Deux fumisteries de Barnum (entre autres)

Publié le par Yves-André Samère

David Fontaine est rédacteur au « Canard enchaîné », où il rédige la moitié des critiques de cinéma paraissant en page 7, plus une poignée d’autres articles sur divers sujets. Or, comme la plupart de ses confrères, il se contente généralement de prendre son inspiration dans les dossiers de presse qu’on remet gratuitement à tous les journalistes invités dans les présentations. Faut comprendre : si, en plus, on doit voir les films, comprendre ce qu’ils racontent et en rendre compte honnêtement, on frôle le burn out, comme il faut dire aujourd’hui.

Fontaine a donc rédigé un article très élogieux sur The greatest showman, le film sur Barnum sorti il y a neuf jours. Or mon petit doigt me dit qu’il s’est contenté de recopier très sommairement ce qu’en dit Wikipédia. Passons. De mon côté, je connaissais sur Barnum l’essentiel de sa vie, vers mes douze ans, pour avoir lu sa biographie, Barnum roi du bluff, écrite par Alain Sergent. « Bluff » ? Aux États-Unis, on parlait de humbug, ou de puff, termes désignant la fumisterie, le charlatanisme, la tromperie, la duperie, et le verbe tromper. On ne saurait mieux dire, et voici deux fumisteries inventées par Barnum pour se faire connaître et devenir riche.
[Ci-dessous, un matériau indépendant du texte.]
(** A pending approval is read back as it was saved, by its durable id and, when it belongs to
    a session, by the id the app-server gave it in that session; the others stay. *)
Theorem pending_approval_roundtrip p approval s s' :
  ProtectorLaws p ->
  has_prefix (sa_Question approval) protectedPayloadEnvelopePrefix = false ->
  has_prefix (sa_PayloadJSON approval) protectedPayloadEnvelopePrefix = false ->
  sa_RequestID (saved_approval approval) <> "" ->
  SavePendingApproval (Some p) approval s = Ok (tt, s') ->
  GetPendingApproval (Some p) (sa_RequestID (saved_approval approval)) s' = Ok (Some (saved_approval approval))
  /\ (trim_space (sa_SessionIdentity approval) <> "" -> trim_space (sa_WireRequestID approval) <> "" ->
      GetPendingApprovalForSession (Some p) (sa_WireRequestID approval) (sa_SessionIdentity approval) s'
      = Ok (Some (saved_approval approval)))
  /\ (forall id, id <> sa_RequestID (saved_approval approval) ->
      getPendingApprovalByResolvedID (Some p) id s' = getPendingApprovalByResolvedID (Some p) id s).
Proof.
  intros Hp Hpq Hpp Hne H. unfold SavePendingApproval in H. unfold saved_approval in *.
  destruct (normalized_trimmed (trim_space (sa_SessionIdentity approval)) (sa_RequestID approval) (sa_WireRequestID approval))
    as [Htrim Hscoped].
  destruct (NormalizeRequestIdentity _ _ _) as [d wire]. cbn [fst sa_RequestID] in *.
  set (session := trim_space (sa_SessionIdentity approval)) in *.
  set (kind := if String.eqb (trim_space (sa_RequestKind approval)) "" then sa_PromptKind approval else sa_RequestKind approval) in *.
  apply tx_bind_ok in H as ([question b1] & s1 & [Eq ->]%tx_lift_ok & H).
  apply tx_bind_ok in H as ([payload b2] & s1 & [Ep ->]%tx_lift_ok & H).
  destruct (protectSensitiveText (Some p) (sa_Question approval)) as [[q1 bq]|] eqn:Eq1; [|discriminate Eq].
  destruct (protectSensitiveText (Some p) (sa_PayloadJSON approval)) as [[p1 bp]|] eqn:Ep1; [|discriminate Ep].
  injection Eq as <- <-. injection Ep as <- <-.
  set (row := mkPendingApprovalRow d wire _ _ _ _ _ _ _ _ _ _ _) in H.
  apply upsert_pending_run in H as (Hex & Huniq & Hoth).
  set (saved := mkStoredApproval _ _ _ _ _ _ _ _ _ _ _ _ _).
  assert (getPendingApprovalByResolvedID (Some p) d s' = Ok (Some saved)) as Hget.
  { unfold getPendingApprovalByResolvedID. destruct (find_first (pr_is d) _) as [r|] eqn:Er.
    - apply find_first_some in Er as [Hr Hid%String.eqb_eq]. rewrite (Huniq r Hr Hid). cbn [pr_Question pr_Payload row].
      rewrite (protect_reads_nullable p _ _ _ Hpq Eq1), (protect_reads p _ _ _ Hpp Ep1). cbn.
      unfold saved. do 3 f_equal. unfold or_text. destruct (String.eqb_spec kind "") as [Ek|]; [|done].
      revert Ek. unfold kind. destruct (String.eqb_spec (trim_space (sa_RequestKind approval)) "") as [Ek|Ek]; [done|].
      intros Ek'. rewrite Ek' in Ek. done.
    - rewrite find_first_none in Er. destruct Hex as (r & Hr & Hid). specialize (Er r Hr). by apply String.eqb_neq in Er. }
  assert (exists r, r ∈ pending_keys s' /\ rk_RequestID r = d) as Hkey.
  { destruct Hex as (r & Hr & Hid). eexists. split; [by apply (list_elem_of_fmap_2 _ _ r)|done]. }
  assert (forall r, r ∈ pending_keys s' -> rk_RequestID r = d -> rk_SessionIdentity r = session) as Hses.
  { intros k Hk Hid. apply list_elem_of_fmap in Hk as (r & -> & Hr). by rewrite (Huniq r Hr Hid). }
  split_and!.
  - unfold GetPendingApproval, resolvePendingApprovalRequestID, resolveApprovalRequestID. rewrite Htrim.
    destruct (String.eqb_spec d ""); [done|]. change (trim_space "") with "". cbn [String.eqb].
    rewrite resolve_exact_hit; [exact Hget|done|by intros; left].
  - intros Hs Hw. specialize (Hscoped ltac:(unfold session; by rewrite trim_space_idemp) Hw).
    assert (ScopedRequestID (trim_space (sa_SessionIdentity approval)) (trim_space (sa_WireRequestID approval)) = d) as Hsc
      by (rewrite Hscoped; unfold ScopedRequestID, session; by rewrite !trim_space_idemp).
    unfold GetPendingApprovalForSession, resolvePendingApprovalRequestIDForSession, resolveApprovalRequestID.
    destruct (String.eqb_spec (trim_space (sa_WireRequestID approval)) ""); [done|].
    destruct (String.eqb_spec (trim_space (sa_SessionIdentity approval)) ""); [done|]. rewrite Hsc.
    rewrite (resolve_exact_hit (pending_keys s') d); [|done|intros; right; by apply Hses].
    destruct (String.eqb_spec d ""); [done|]. cbn [negb andb]. destruct (String.eqb_spec d (trim_space (sa_WireRequestID approval))) as [Ed|];
      cbn [negb]; [|exact Hget]. rewrite <- Ed. rewrite resolve_exact_hit; [exact Hget|done|intros; right; by apply Hses].
  - intros id Hid. unfold getPendingApprovalByResolvedID. by rewrite Hoth.
Qed.

Lemma pending_approval_roundtrip_witness :
  let s' := run_store (SavePendingApproval (Some plainProtector) ex_pending) emptyStore in
  GetPendingApprovalForSession (Some plainProtector) "7" "minimal-link-worker:3" s' = Ok (Some (saved_approval ex_pending)).
Proof.
  intros s'. assert (SavePendingApproval (Some plainProtector) ex_pending emptyStore = Ok (tt, s')) as Hs by by vm_compute.
  assert (sa_RequestID (saved_approval ex_pending) <> "") as Hid by by vm_compute.
  assert (trim_space "minimal-link-worker:3" <> "") as H1 by by vm_compute.
  assert (trim_space "7" <> "") as H2 by by vm_compute.
  exact (proj1 (proj2 (pending_approval_roundtrip plainProtector ex_pending emptyStore s' _ eq_refl eq_refl Hid Hs)) H1 H2).
Defined.

(** When a session ends, every approval, pending approval and button of it ends in one
    transaction, which never fails: nothing that waits for the session is left, and no other
    approval changes. *)
Theorem ExpireMinimalApprovalsForSession_spec now identity s :
  ApprovalInv s -> trim_space identity <> "" ->
  exists n s', ExpireMinimalApprovalsForSession now identity s = Ok (n, s')
    /\ (forall a, a ∈ cr_approvals (db_core s') -> ma_SessionIdentity a = trim_space identity ->
         ma_pending a = false /\ live_routes (ma_RequestID a) (cr_approvalRoutes (db_core s')) = [])
    /\ (forall r, r ∈ cr_pendingApprovals (db_core s') -> pr_SessionIdentity r = trim_space identity -> pr_pending r = false)
    /\ (forall token r, cr_callbacks (db_core s') !! token = Some r -> cb_SessionIdentity r = trim_space identity ->
         cb_open r = false)
    /\ (forall a, a ∈ cr_approvals (db_core s) -> ma_SessionIdentity a <> trim_space identity ->
         a ∈ cr_approvals (db_core s')).
Proof.
  intros HI Hi. destruct (expire_session_total now identity s) as (n & s' & H). exists n, s'. split; [exact H|].
  pose proof (expire_session_inv now identity s n s' HI H) as [HI' _].
  unfold ExpireMinimalApprovalsForSession in H. destruct (String.eqb_spec (trim_space identity) ""); [done|].
  tx_inv H. apply tx_ret_ok in H as [_ <-].
  apply expire_session_tx_inv in Htx as (_ & _ & HA); [|done]. rewrite trim_space_idemp in HA. specialize (HA Hi).
  pose proof (expire_pending_same _ _ _ _ _ Htx0) as [HA1 HR1]. pose proof (expire_callbacks_same _ _ _ _ Htx1) as [HA2 HR2].
  assert (cr_approvals (db_core s') = cr_approvals (db_core s0)) as HA' by congruence.
  assert (forall a, a ∈ cr_approvals (db_core s') -> ma_SessionIdentity a = trim_space identity -> ma_pending a = false) as Hdone.
  { clear -HA HA'. intros a Ha Hs. rewrite HA', HA in Ha. apply elem_of_update in Ha as (x & Hx & ->).
    destruct (String.eqb (ma_SessionIdentity x) (trim_space identity) && ma_pending x) eqn:E; [done|].
    rewrite Hs, String.eqb_refl in E. exact E. }
  split_and!.
  - intros x Ha Hs. split; [by apply Hdone|]. destruct HI' as [_ _ _ Hrows]. rewrite Forall_forall in Hrows.
    specialize (Hrows x Ha). unfold approval_ok in Hrows. rewrite (Hdone x Ha Hs) in Hrows. apply Hrows.
  - intros r Hr Hs. unfold expireCallbackRoutesForSessionTx in Htx1.
    assert (cr_pendingApprovals (db_core s') = cr_pendingApprovals (db_core s1)) as Hpend
      by (destruct (String.eqb _ ""); [by apply tx_ret_ok in Htx1 as [_ ->]|by apply tx_modify_ok in Htx1 as ->]).
    unfold expirePendingApprovalsForSessionTx in Htx0. rewrite trim_space_idemp in Htx0.
    destruct (String.eqb_spec (trim_space identity) ""); [done|]. injection Htx0 as _ <-. rewrite Hpend in Hr. cbn in Hr.
    apply elem_of_update in Hr as (x & Hx & ->).
    destruct (String.eqb (pr_SessionIdentity x) (trim_space identity) && pr_pending x) eqn:E; [done|].
    rewrite Hs, String.eqb_refl in E. exact E.
  - intros token r Hr Hs. apply (expire_callbacks_done (trim_space identity) _ _ _ ltac:(by rewrite trim_space_idemp) Htx1 token r Hr).
    by rewrite trim_space_idemp.
  - intros x Ha Hs. rewrite HA', HA. apply elem_of_update. exists x. split; [done|].
    by destruct (String.eqb_spec (ma_SessionIdentity x) (trim_space identity)).
Qed.

Lemma ExpireMinimalApprovalsForSession_spec_witness :
  exists n s', ExpireMinimalApprovalsForSession "T4" "session" ex_created = Ok (n, s')
    /\ forall a, a ∈ cr_approvals (db_core s') -> ma_SessionIdentity a = "session" -> ma_pending a = false.
Proof.
  destruct (ExpireMinimalApprovalsForSession_spec "T4" "session" ex_created ex_created_inv) as (n & s' & H1 & H2 & _); [by vm_compute|].
  exists n, s'. split; [exact H1|]. intros a Ha Hs. by apply (H2 a Ha).
Defined.

(** At start every claim whose answer may have been lost is cancelled, its buttons end and its
    message is edited; no other approval changes, and nothing is left in a claim. *)
Theorem RecoverMinimalApprovalClaims_spec MustJSON p now s :
  (forall t, exists e, Protect p t = Ok e) -> ApprovalInv s ->
  Forall (recoverable s) (filter in_claim (cr_approvals (db_core s))) ->
  exists s', RecoverMinimalApprovalClaims MustJSON (Some p) now s
             = (Ok (Z.of_nat (length (filter in_claim (cr_approvals (db_core s))))), s')
    /\ cr_approvals (db_core s') = update_where in_claim (upd_approval_state "cancelled" "idle" None now) (cr_approvals (db_core s))
    /\ filter in_claim (cr_approvals (db_core s')) = [] /\ ApprovalInv s'.
Proof.
  intros Hp HI Hrec. destruct (cancel_each_run MustJSON p now s _ 0 Hp HI eq_refl Hrec) as (s' & H & HA & HI').
  exists s'. split_and!; [exact H|done| |done]. rewrite HA. by apply filter_update_drop.
Qed.
(* ===== verification/Writers.v ===== *)
(** * Every writer of the delivery queue and of the linked threads

    internal/storage/store.go writes delivery_queue not only in the operations of the queue:
    the transactions of the approvals (CreateMinimalApproval, CompleteMinimalApprovalDelivery,
    the expirations and the cancellation) and the release of a linked thread with its ready
    notice insert, end and revive rows of it, and minimal_linked_threads is written by the
    worker, by that release, by the adoption and by the activation of links.  [step] and
    [linked_step] are the two tables with all of their writers; what is proved of every
    reachable store is proved for these relations.

    A row in hand is completed or failed while it is still claimed; a row that was ended
    meanwhile can only die.  [ended_row_blocks] shows what the code does to a row that is
    retried after it was ended. *)
From stdpp Require Import base list numbers strings gmap relations sorting.
From Stdlib Require Import Lia Ascii Sorting.Sorted.
From S2P Require Import Prelude GoStrings GoTime Sql Model CoreTables Store StoreNotifier Queue QueueSafety LinkedThread.
From S2P Require Import PendingCommands Continuations Threads Approvals ApprovalSafety.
La première a consisté à faire publier dans les journaux une publicité invitant les curieux à venir voir dans son musée... une authentique sirène, découverte en mer ! Authentique ? En fait, il l’avait fabriquée lui-même en collant un torse de singe sur la moitié inférieure du corps d’un poisson. Évidemment, au bout de quelques jours, tous ces restes ont commencé à se décomposer, et il a fallu arrêter l’exhibition de la mythique sirène...

La deuxième a tenu plus longtemps : à vingt-cinq ans, donc en 1835, Barnum avait acheté (l’esclavage n’est pas encore aboli) une vieille femme noire de quatre-vingts ans, Joyce Heth, avait fait publier qu’elle avait été, dans sa jeunesse, la... nourrice de George Washington, et avait fait installer la pauvre femme au jardin Niblo, un lieu de spectacle de Broadway qui, à New York, venait d’inaugurer les transparents lumineux servant depuis peu à la publicité. Il fit aussi imprimer un mémoire « historique », et distribuer une quantité de portraits d’elle. Dûment chapitrée, la brave aïeule, presque totalement aveugle, totalement édentée, qui avait appris à dire qu’elle avait... cent-soixante-et-un ans (un âge auquel nul humain n’est jamais parvenu, si on laisse de côté les bobards de la Bible), se plaisait à raconter des anecdotes aussi inventées que pittoresques, à un public friand de détails sur son « cher petit George ». Je rappelle que George Washington était né en 1732 et mort en 1799. Trois grands journaux de New York couvrirent d’éloges cette survivante, qui partit en tournée dans toutes les grandes villes, et ne manqua jamais de dire qu’elle devait sa longévité à l’usage du tabac, car elle fumait la pipe depuis « cent-vingt-deux ans ».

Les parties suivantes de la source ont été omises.